Dataset records section start
(** C6, at a failing input. With the same name under three e-mails in
    "Excel" and two names in "Python", the chart has the bar of "Python"
    (height 2) before the bar of "Excel" (height 1), and the document has
    its two sections in that order: "Python", whose per-course count is 2
    and whose heading says so, comes before "Excel", whose per-course count
    is 3 and whose heading says so. The earlier count is smaller than the
    later one. *)
Theorem sections_not_by_decreasing_count :
  let w := Ejemplo.mundo Ejemplo.tres_correos in
  let run := generate_report parse_iso Ejemplo.env Ejemplo.autor w in
  run.1 = Return (tmp_pdf Ejemplo.env)
  ∧ Spec.courseCount (inscritos (df w)) "Python" = 2
  ∧ Spec.courseCount (inscritos (df w)) "Excel" = 3
  ∧ ∃ story,
      fs run.2 !! tmp_pdf Ejemplo.env
      = Some (PdfFile story
                [mkFigure [mkBar "Python" 2; mkBar "Excel" 1] ["2"; "1"]])
      ∧ length story = 19
      ∧ story !! 13 = Some (Paragraph "Curso: Python (2 inscritos)" Normal)
      ∧ story !! 16 = Some (Paragraph "Curso: Excel (3 inscritos)" Normal).
Proof.
  cbv zeta. split; [by vm_compute|]. split; [by vm_compute|].
  split; [by vm_compute|]. eexists.
  split; [vm_compute; reflexivity|]. by vm_compute.
Qed.

(** ** Temporary files *)

(** The file system after a run, whatever its outcome. *)
Lemma generate_report_fs parse env author w :
  let run := generate_report parse env author w in
  let files := tmp_created env (fs w) in
  match run.1 with
  | Return _ =>
      ∃ story fig,
        fs run.2 = delete (tmp_chart env)
                     (<[tmp_pdf env := PdfFile story [fig]]>
                        (<[tmp_chart env := PngFile fig]> files))
  | Raise Error_build =>
      ∃ fig, fs run.2 = <[tmp_chart env := PngFile fig]> files
  | Raise _ => fs run.2 = files
  end.
Proof.
  cbv zeta. rewrite generate_report_unfold. cbv zeta.
  destruct (hora_rows parse (df w)) as [rows|]; [|done].
  destruct (pd.min (hora <$> rows)), (pd.max (hora <$> rows)); try done.
  destruct (savefig_ok env), (build_ok env); cbn [fst snd fs]; eauto.
Qed.

(** X17. No run that raises removes its temporary files: whatever the
    exception, both paths still hold a file after the call. *)
Lemma raise_leaves_temporary_files parse env author w e w' :
  generate_report parse env author w = (Raise e, w') →
  is_Some (fs w' !! tmp_pdf env) ∧ is_Some (fs w' !! tmp_chart env).
Proof.
  intros Hrun. pose proof (generate_report_fs parse env author w) as Hfs.
  cbv zeta in Hfs. rewrite Hrun in Hfs. cbn [fst snd] in Hfs.
  unfold tmp_created in Hfs.
  assert (∀ files : gmap string File,
            is_Some (<[tmp_chart env := EmptyFile]>
                       (<[tmp_pdf env := EmptyFile]> files) !! tmp_pdf env)
            ∧ is_Some (<[tmp_chart env := EmptyFile]>
                         (<[tmp_pdf env := EmptyFile]> files) !! tmp_chart env))
    as Hcreated.
  { intros files. rewrite lookup_insert_eq. split; [|done].
    rewrite lookup_insert. case_decide; [done|].
    by rewrite lookup_insert_eq. }
  destruct e; try (rewrite Hfs; apply Hcreated).
  destruct Hfs as [fig ->]. rewrite lookup_insert_eq. split; [|done].
  rewrite lookup_insert. case_decide; [done|]. apply Hcreated.
Qed.

(** A run that returns has removed the chart; the PDF stays, for the
    caller to read. *)
Lemma return_removes_the_chart parse env author w pdf w' :
  generate_report parse env author w = (Return pdf, w') →
  fs w' !! tmp_chart env = None.
Proof.
  intros Hrun. pose proof (generate_report_fs parse env author w) as Hfs.
  cbv zeta in Hfs. rewrite Hrun in Hfs. cbn [fst snd] in Hfs.
  destruct Hfs as (story & fig & ->). apply lookup_delete_eq.
Qed.

(** When the run returns and the caller of lines 199-206 has read and
    unlinked the PDF, the file system is what it was before. *)
Lemma caller_removes_the_pdf parse env author w bytes w' :
  generar_reporte_pdf parse env author w = (Return bytes, w') →
  fs w !! tmp_pdf env = None →
  fs w !! tmp_chart env = None →
  fs w' = fs w.
Proof.
  unfold generar_reporte_pdf. cbv [mbind M_bind mret M_ret unlink modify_fs].
  pose proof (generate_report_fs parse env author w) as Hfs.
  cbv zeta in Hfs.
  destruct (generate_report parse env author w) as [[pdf|e] w1] eqn:Hrun;
    [|done].
  assert (pdf = tmp_pdf env) as ->.
  { revert Hrun. rewrite generate_report_unfold. cbv zeta.
    destruct (hora_rows parse (df w)) as [rows|]; [|done].
    destruct (pd.min (hora <$> rows)), (pd.max (hora <$> rows)); try done.
    destruct (savefig_ok env), (build_ok env); try done. by intros [= <- _]. }
  cbn [fst snd] in Hfs. destruct Hfs as (story & fig & Hfs).
  intros [= _ <-] Hpdf Hchart. cbn [fs]. rewrite Hfs. unfold tmp_created.
  apply map_eq. intros path.
  rewrite !lookup_delete, !lookup_insert.
  repeat case_decide; simplify_eq; done.
Qed.
(** X17. Whatever the ceiling, a tick launches campaigns in the order it
    discovered them, only campaigns that have a [pending] row due, and none
    that was running; it takes nothing out of the RunningSet and changes the
    table only through the reviver; and when the discovery fails it
    launches nothing. *)
Theorem tick_launches_only_ready_campaigns cfg env (s : Store) (running : gset Z) :
  let s1 := fst (fst (orchestrate cfg env s running)) in
  let running' := snd (fst (orchestrate cfg env s running)) in
  let launched := snd (orchestrate cfg env s running) in
  s1 = (reviveStuckProcessing (PROCESSING_TTL_MS cfg) (revive_now env)
          (revive_fault env) s).1
  /\ launched `sublist_of` discover (tick_now env) s1
  /\ (forall c, c ∈ launched ->
        (c ∉ running)
        /\ exists d, d ∈ s1 /\ campaignId d = c
                     /\ has_status pending d = true
                     /\ ready (tick_now env) d = true)
  /\ running ⊆ running'
  /\ (forall e, discover_fault env = Some e -> launched = [] /\ running' = running).
Proof.
  cbv zeta. unfold orchestrate.
  destruct (reviveStuckProcessing (PROCESSING_TTL_MS cfg) (revive_now env)
              (revive_fault env) s) as [s1 r].
  destruct (discover_fault env) as [e|].
  - cbn [fst snd]. split; [reflexivity|]. split; [apply sublist_nil_l|].
    split; [intros c Hc; by apply not_elem_of_nil in Hc|]. by split.
  - pose proof (launch_spec (MAX_CAMPAIGN_CONCURRENCY cfg)
                  (discover (tick_now env) s1) running) as (H1 & H2 & _).
    pose proof (launch_sublist (MAX_CAMPAIGN_CONCURRENCY cfg)
                  (discover (tick_now env) s1) running) as Hsub.
    destruct (launch (MAX_CAMPAIGN_CONCURRENCY cfg) (discover (tick_now env) s1)
                running) as [running' launched].
    cbn [fst snd] in *. split; [reflexivity|]. split; [exact Hsub|].
    split; [|split; [set_solver|done]].
    intros c Hc. destruct (H2 c Hc) as [Hnot Hdisc]. split; [exact Hnot|].
    by apply elem_of_discover.
Qed.

(** X18. With no ceiling (a ceiling of 0 or less), every campaign a tick
    discovers is in the RunningSet after the tick. *)
Theorem unlimited_tick_launches_everything cfg env (s : Store) (running : gset Z) :
  (MAX_CAMPAIGN_CONCURRENCY cfg <= 0)%Z ->
  discover_fault env = None ->
  let s1 := fst (fst (orchestrate cfg env s running)) in
  let running' := snd (fst (orchestrate cfg env s running)) in
  running' = running ∪ list_to_set (discover (tick_now env) s1).
Proof.
  intros Hmax Hfault. cbv zeta. unfold orchestrate.
  destruct (reviveStuckProcessing (PROCESSING_TTL_MS cfg) (revive_now env)
              (revive_fault env) s) as [s1 r].
  rewrite Hfault.
  assert (forall available (running : gset Z),
            (launch (MAX_CAMPAIGN_CONCURRENCY cfg) available running).1
            = running ∪ list_to_set available) as Hall.
  { induction available as [|cid rest IH]; intros rs; [set_solver|].
    cbn [launch]. destruct (bool_decide (cid ∈ rs)) eqn:Hin.
    - apply bool_decide_eq_true in Hin. rewrite IH. set_solver.
    - assert ((0 <? MAX_CAMPAIGN_CONCURRENCY cfg)%Z = false) as -> by lia.
      cbn [andb]. specialize (IH ({[cid]} ∪ rs)).
      destruct (launch (MAX_CAMPAIGN_CONCURRENCY cfg) rest ({[cid]} ∪ rs))
        as [running' launched].
      cbn [fst] in *. rewrite IH. set_solver. }
  specialize (Hall (discover (tick_now env) s1) running).
  destruct (launch (MAX_CAMPAIGN_CONCURRENCY cfg) (discover (tick_now env) s1)
              running) as [running' launched].
  exact Hall.
Qed.

Lemma unlimited_tick_launches_everything_witness :
  let cfg := mkConfig "http://localhost:3001" 0 1800000 (fun _ => None) in
  let env := mkTickEnv 5000 None 5000 None in
  let s := [row_of 1 1 1 pending None 0; row_of 2 2 1 pending None 0] in
  snd (fst (orchestrate cfg env s ∅))
  = ∅ ∪ list_to_set (discover 5000 (fst (fst (orchestrate cfg env s ∅)))).
Proof.
  intros cfg env s.
  apply (unlimited_tick_launches_everything cfg env s ∅); [simpl; lia|reflexivity].
Defined.

(** ** The gateway's phone numbers *)






(** ** The lifecycle of a row *)



Lemma claim_read_ids_NoDup cid first t (s : Store) :
  NoDup (List.map id s) -> NoDup (List.map id (claim_read cid first t s)).
Proof.
  intros Hnd. unfold claim_read, findMany_by_messageOrder.
  change (List.map id ?l) with (id <$> l) in *.
  rewrite merge_sort_Permutation.
  eapply sublist_NoDup; [exact Hnd|]. apply fmap_sublist, filter_sublist_all.
Qed.

Lemma claim_find_Some cid t (s : Store) first :
  claim_find cid t s = Some first ->
  first ∈ s /\ pending_ready cid t first = true.
Proof.
  unfold claim_find. intros Hfind.
  destruct (first_by_least (List.filter (pending_ready cid t) s))
    as (m & Hm & Hmin & _).
  { intros Hnil. rewrite Hnil in Hfind. discriminate. }
  rewrite Hfind in Hm. injection Hm as <-.
  by apply elem_of_filter_bool in Hmin.
Qed.

(** ** The turn that sends a batch *)

(** A turn whose claim resolved to a batch sends the batch, paces, and goes
    on to the next turn. *)
Lemma iteration_claimed_batch cfg cid env campaign claim (s0 s1 : Store) :
  findUnique env = Return (Some campaign) ->
  String.eqb (campaign_status campaign) "paused" = false ->
  claimNextContactBatch cid (clock env) (tx_fault env) (directory env) s0
  = (s1, Return (Some claim)) ->
  batch claim <> [] ->
  iteration cfg cid env s0
  = ((send_batch cfg (cleanNumber (claim_contact claim)) (contactData claim)
        (gateway env) (update_fault env) (delayMs_of campaign) (batch claim) s1).1,
     (EvClaim cid
      :: flat_map (fun d =>
           (List.map (fun r => EvPost r.1 r.2)
              (requests_of cfg (cleanNumber (claim_contact claim))
                 (contactData claim) d)
            ++ (if (0 <? delayMs_of campaign)%Z
                then [EvSleep (delayMs_of campaign)] else []))%list) (batch claim)
      ++ (if (0 <? contactDelayMs_of campaign)%Z
          then [EvSleep (contactDelayMs_of campaign)] else []))%list,
     Continue).
Proof.
  intros Hrow Hstatus Hclaim Hbatch. unfold iteration. rewrite Hrow, Hstatus, Hclaim.
  destruct (batch claim) as [|d0 rest] eqn:E; [done|].
  pose proof (send_batch_trace cfg (cleanNumber (claim_contact claim))
                (contactData claim) (gateway env) (update_fault env)
                (delayMs_of campaign) (d0 :: rest) s1) as Htrace.
  destruct (send_batch cfg (cleanNumber (claim_contact claim))
              (contactData claim) (gateway env) (update_fault env)
              (delayMs_of campaign) (d0 :: rest) s1) as [s2 evs].
  cbn [fst snd] in *. by rewrite Htrace.
Qed.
Dataset records section end
Problem statement: Repeat, word for word, the lines above between the line holding "(** ** The lifecycle of a row *)" and the line holding "destruct (batch claim)", inclusive; omit everything else.

Exercise output:
(** ** The lifecycle of a row *)



Lemma claim_read_ids_NoDup cid first t (s : Store) :
  NoDup (List.map id s) -> NoDup (List.map id (claim_read cid first t s)).
Proof.
  intros Hnd. unfold claim_read, findMany_by_messageOrder.
  change (List.map id ?l) with (id <$> l) in *.
  rewrite merge_sort_Permutation.
  eapply sublist_NoDup; [exact Hnd|]. apply fmap_sublist, filter_sublist_all.
Qed.

Lemma claim_find_Some cid t (s : Store) first :
  claim_find cid t s = Some first ->
  first ∈ s /\ pending_ready cid t first = true.
Proof.
  unfold claim_find. intros Hfind.
  destruct (first_by_least (List.filter (pending_ready cid t) s))
    as (m & Hm & Hmin & _).
  { intros Hnil. rewrite Hnil in Hfind. discriminate. }
  rewrite Hfind in Hm. injection Hm as <-.
  by apply elem_of_filter_bool in Hmin.
Qed.

(** ** The turn that sends a batch *)

(** A turn whose claim resolved to a batch sends the batch, paces, and goes
    on to the next turn. *)
Lemma iteration_claimed_batch cfg cid env campaign claim (s0 s1 : Store) :
  findUnique env = Return (Some campaign) ->
  String.eqb (campaign_status campaign) "paused" = false ->
  claimNextContactBatch cid (clock env) (tx_fault env) (directory env) s0
  = (s1, Return (Some claim)) ->
  batch claim <> [] ->
  iteration cfg cid env s0
  = ((send_batch cfg (cleanNumber (claim_contact claim)) (contactData claim)
        (gateway env) (update_fault env) (delayMs_of campaign) (batch claim) s1).1,
     (EvClaim cid
      :: flat_map (fun d =>
           (List.map (fun r => EvPost r.1 r.2)
              (requests_of cfg (cleanNumber (claim_contact claim))
                 (contactData claim) d)
            ++ (if (0 <? delayMs_of campaign)%Z
                then [EvSleep (delayMs_of campaign)] else []))%list) (batch claim)
      ++ (if (0 <? contactDelayMs_of campaign)%Z
          then [EvSleep (contactDelayMs_of campaign)] else []))%list,
     Continue).
Proof.
  intros Hrow Hstatus Hclaim Hbatch. unfold iteration. rewrite Hrow, Hstatus, Hclaim.
  destruct (batch claim) as [|d0 rest] eqn:E; [done|].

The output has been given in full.